Translation from one language to another language can affect the size of your
application in a variety of ways they are:
-
Localization to most other languages increases the length of text in the
interface.
-
It can affect the layout of controls.
-
It can result in larger file sizes, potentially requiring changes to the layout
of your installation disks and setup software.
The order of GUI elements placed in a screen may change as a result of
localizing the UI. If the elements were placed in a sort order of a particular
language, then the layout will change in another language. This is true only to
a certain extent in the case of Indic languages. The sort order of all
languages that use scripts derived from the ancient Brahmi script the sort
order will likely be the same.
Sentence order will drastically differ between languages; therefore do not place
GUI elements in the sentence order of any particular language. The sentence
order of almost all the Indian languages will vary because all Indian languages
do not use the same grammar. The grammar of the north Indian languages has
certain similarities and so do the south Indian languages. But among them there
are a lot of variations. Care should be taken when using sentence order based
layout of GUI elements as this calls for dynamically changing layouts.
The elements used for obtaining data input should be larger than those used with
English language. Also font sizes are a serious factor both while displaying
and making data inputs. The Arial Unicode MS font renders slightly differently
when compared to fonts that are specific to the languages. Also fonts such as
Vrinda and Kartika require bigger font sizes for legible display.
Care should be taken while laying out components for data input of dates and
numbers. Indic languages use the dd/mm/yy format while in the USA mm/dd/yy
format is popular. Other countries use other formats. Also when displaying time
the term denoting AM and PM varies in all Indian languages.
Always provide sufficient space between text labels and text boxes associated
with them. This is due to the fact that translated text tends to grow or
shrink. Among the Indian languages the growth of text is always nominal but
based on the context in which the translation happens entirely different words
may be used. It is therefore a good practice to anticipate growth even in the
case of Indic languages while performing localization. It is however suggested
that the text labels be placed above an input control instead of adjacent to
it.
Do not use dynamically linked texts from string tables with labels of buttons
and other components as this form is not localization friendly. Rather load the
strings from the string table freshly into memory and set the captions at
runtime. Also avoid placing one control over another.
Always take into account the differences in international names and addresses.

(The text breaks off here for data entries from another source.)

(* ===== verification/Handlers.v ===== *)
(** * internal/handler: errors.go, transfer.go, wallet.go *)

From S2P Require Import Prelude GoRuntime Domain Database Repository Service.
From S2P Require Import Strconv GoTime Json Web Mux.
#[local] Open Scope web_scope.

(** ** Code outside the repository

    [github.com/google/uuid], the text of a [*pgconn.PgError], and the texts
    of the JSON decoder's errors and of [debug.Stack]. *)
Record externals : Type := mkExternals {
  uuid_String : UUID -> string;
  uuid_Parse : string -> option UUID;
  pg_error_text : string -> string -> string;
  json_error_text : string -> string;
  debug_Stack : string;
  redirect_location : string -> string -> string;
  redirect_body : string -> string -> string
}.

Section handlers.
Context (X : externals).

(** [err.Error()] *)
Fixpoint Error (e : error) : string :=
  match e with
  | ErrVar _ text | ErrText text | ErrDriver text => text
  | ErrWrap pre inner => pre +:+ Error inner
  | ErrWrapV inner sep other => Error inner +:+ sep +:+ Error other
  | ErrPg code constraint => pg_error_text X code constraint
  end.

(** ** errors.go *)

(** [errorBody], encoded. *)
Definition errorBody (msg : string) : string := json_object [("error", json_string msg)].

Definition internal_error : string := "internal error".

Definition classify (err : error) : Z * string :=
  if errors_Is err ErrInvalidIdempotencyKey || errors_Is err ErrInvalidAmount
     || errors_Is err ErrSameWallet then (400, Error err)
  else if errors_Is err ErrIdempotencyConflict then (409, Error err)
  else if errors_Is err ErrNotFound || errors_Is err ErrWalletNotFound then (404, "not found")
  else (500, internal_error).

(** [json.NewEncoder(w).Encode(body)] writes the text and a newline. *)
Definition writeJSON (w : ResponseWriter) (status : Z) (body : option string) : web unit :=
  _ ← Header_Set w "Content-Type" "application/json";
  _ ← WriteHeader w status;
  match body with
  | None => ret tt
  | Some text => Write w (text +:+ newline)
  end.

Definition writeError (w : ResponseWriter) (r : request_ptr) (err : error) : web unit :=
  let '(status, msg) := classify err in
  _ ← (if decide (500 <= status) then
         q ← deref r;
         log "ERROR" "request failed"
           [("path", URL_Path q); ("method", Method q); ("error", Error err)]
       else ret tt);
  writeJSON w status (Some (errorBody msg)).

(** ** transfer.go *)

Record TransferHandler : Type := NewTransferHandler { th_svc : TransferService }.

Record createTransferRequest : Type := mk_createTransferRequest {
  ctr_IdempotencyKey : string;
  ctr_FromWalletID : string;
  ctr_ToWalletID : string;
  ctr_Amount : Z
}.

Definition createTransferRequest_fields : list (string * kind) :=
  [("idempotencyKey", KString); ("fromWalletId", KString); ("toWalletId", KString);
   ("amount", KInt64)].

Definition decode_createTransferRequest (body : string) : option createTransferRequest :=
  match Decode createTransferRequest_fields body with
  | Some l => Some (mk_createTransferRequest (field_string l "idempotencyKey")
      (field_string l "fromWalletId") (field_string l "toWalletId") (field_int64 l "amount"))
  | None => None
  end.

Record transferResponse : Type := mk_transferResponse {
  tr_ID : string;
  tr_FromWalletID : string;
  tr_ToWalletID : string;
  tr_Amount : Z;
  tr_State : string;
  tr_FailureReason : string;
  tr_CreatedAt : string;
  tr_UpdatedAt : string
}.

Definition toTransferResponse (t : Transfer) : transferResponse :=
  mk_transferResponse (uuid_String X (Transfer_ID t)) (Transfer_FromWalletID t)
    (Transfer_ToWalletID t) (Transfer_Amount t) (Transfer_State t) (Transfer_FailureReason t)
    (format_millis (Transfer_CreatedAt t)) (format_millis (Transfer_UpdatedAt t)).

Definition json_transferResponse (t : transferResponse) : string :=
  json_object ([("id", json_string (tr_ID t)); ("fromWalletId", json_string (tr_FromWalletID t));
    ("toWalletId", json_string (tr_ToWalletID t)); ("amount", json_int (tr_Amount t));
    ("state", json_string (tr_State t))] ++ omitempty "failureReason" (tr_FailureReason t) ++
    [("createdAt", json_string (tr_CreatedAt t)); ("updatedAt", json_string (tr_UpdatedAt t))]).

Definition TransferHandler_Get (h : TransferHandler) : Handler := fun w r =>
  q ← deref r;
  match uuid_Parse X (PathValue q "id") with
  | None => writeJSON w 400 (Some (errorBody "invalid transfer id"))
  | Some id =>
      t ← call (GetTransfer (th_svc h) id);
      match t with
      | Err err => writeError w r err
      | Ok t => writeJSON w 200 (Some (json_transferResponse (toTransferResponse t)))
      end
  end.

Definition json_transferListResponse (l : list transferResponse) (nextCursor : string) : string :=
  json_object (("transfers", json_array (map json_transferResponse l)) ::
               omitempty "nextCursor" nextCursor).

Definition errBadQuery (m : string) : error := ErrText m.

(** [?limit] *)
Definition parse_limit (s : string) : result Z :=
  if String.eqb s EmptyString then Ok 0
  else match Atoi s with
       | Some n => if decide (n < 0) then Err (errBadQuery "invalid limit") else Ok n
       | None => Err (errBadQuery "invalid limit")
       end.

(** [?before] *)
Definition parse_before (s : string) : result (option Time) :=
  if String.eqb s EmptyString then Ok None
  else match parse_nano s with
       | Some t => Ok (Some t)
       | None => Err (errBadQuery "invalid before timestamp; expected RFC3339")
       end.

Definition parseListQuery (q : Request) : result (Z * option Time) :=
  let values := parseQuery (URL_RawQuery q) in
  match parse_limit (Query_Get values "limit") with
  | Err err => Err err
  | Ok limit =>
      match parse_before (Query_Get values "before") with
      | Err err => Err err
      | Ok before => Ok (limit, before)
      end
  end.

Definition TransferHandler_Create (h : TransferHandler) : Handler := fun w r =>
  q ← deref r;
  match decode_createTransferRequest (Body q) with
  | None => writeJSON w 400 (Some (errorBody ("invalid json: " +:+ json_error_text X (Body q))))
  | Some req =>
      t ← call (Create (th_svc h) (mkCreateTransferRequest (ctr_IdempotencyKey req)
            (ctr_FromWalletID req) (ctr_ToWalletID req) (ctr_Amount req)));
      match t with
      | Err err => writeError w r err
      | Ok None => panic nil_dereference
      | Ok (Some t) => writeJSON w 200 (Some (json_transferResponse (toTransferResponse t)))
      end
  end.

(** ** wallet.go *)

Record WalletHandler : Type := NewWalletHandler {
  wh_wsvc : WalletService;
  wh_tsvc : TransferService
}.

Record walletResponse : Type := mk_walletResponse { wr_ID : string; wr_Balance : Z }.

Definition toWalletResponse (w : Wallet) : walletResponse :=
  mk_walletResponse (Wallet_ID w) (Wallet_Balance w).

Definition json_walletResponse (w : walletResponse) : string :=
  json_object [("id", json_string (wr_ID w)); ("balance", json_int (wr_Balance w))].

Definition WalletHandler_Get (h : WalletHandler) : Handler := fun w r =>
  q ← deref r;
  wallet ← call (WalletService_Get (wh_wsvc h) (PathValue q "id"));
  match wallet with
  | Err err => writeError w r err
  | Ok wallet => writeJSON w 200 (Some (json_walletResponse (toWalletResponse wallet)))
  end.

Definition WalletHandler_ListTransfers (h : WalletHandler) : Handler := fun w r =>
  q ← deref r;
  let walletID := PathValue q "id" in
  match parseListQuery q with
  | Err err => writeJSON w 400 (Some (errorBody (Error err)))
  | Ok (limit, before) =>
      rows ← call (ListTransfersByWallet (wh_tsvc h) walletID limit before);
      match rows with
      | Err err =>
          if errors_Is err ErrWalletNotFound && String.eqb walletID EmptyString then
            writeJSON w 400 (Some (errorBody "wallet id is required"))
          else writeError w r err
      | Ok (rows, next) =>
          writeJSON w 200 (Some (json_transferListResponse (map toTransferResponse rows)
            match next with Some t => format_nano t | None => EmptyString end))
      end
  end.

Record createWalletRequest : Type := mk_createWalletRequest { cwr_ID : string; cwr_Balance : Z }.

Definition createWalletRequest_fields : list (string * kind) :=
  [("id", KString); ("balance", KInt64)].

Definition decode_createWalletRequest (body : string) : option createWalletRequest :=
  match Decode createWalletRequest_fields body with
  | Some l => Some (mk_createWalletRequest (field_string l "id") (field_int64 l "balance"))
  | None => None
  end.

Definition WalletHandler_Create (h : WalletHandler) : Handler := fun w r =>
  q ← deref r;
  match decode_createWalletRequest (Body q) with
  | None => writeJSON w 400 (Some (errorBody ("invalid json: " +:+ json_error_text X (Body q))))
  | Some req =>
      wallet ← call (WalletService_Create (wh_wsvc h) (cwr_ID req) (cwr_Balance req));
      match wallet with
      | Err err => writeError w r err
      | Ok wallet => writeJSON w 201 (Some (json_walletResponse (toWalletResponse wallet)))
      end
  end.
End handlers.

For example, middle names are not used in certain countries. In India people in
the north possess last names or surnames. Whereas in the south some people have
last names and surnames some people do not. In the state of Tamil Nadu most of
the people do not have a last name or surname. It is not a habit in Tamil Nadu.
Checklist of Activities
A checklist of activities is presented in this section which also summarizes
what is said above. The important activities that are involved from an
application architect and developer’s perspective are:
-
Identify culturally dependent data.
-
Externalize translatable text in resource container such as .rc files and XML
files.
-
Do not embed text inside a code segment.
-
Do not embed graphics inside a code segment.
-
Do not hard code the position or size of GUI components.
-
Allow for String Growth.
-
Do not perform String Concatenation dynamically.
-
Format numbers and currencies.
-
Format dates and times.
-
Take care to use appropriate animations and bitmaps.
-
Take care to use appropriate colors and sounds.
-
Use Unicode character properties.
-
Use charset aware functions to compare and sort strings properly.
-
Use locale aware case conversion functions.
-
Use locale aware word and character boundaries functions.
-
Use locale aware Hyphenation and Syllabification functions.
-
Use locale specific measurements.
-
Avoid using culturally and politically sensitive Data.
-
Use proper laying out mechanism for GUI and Printing.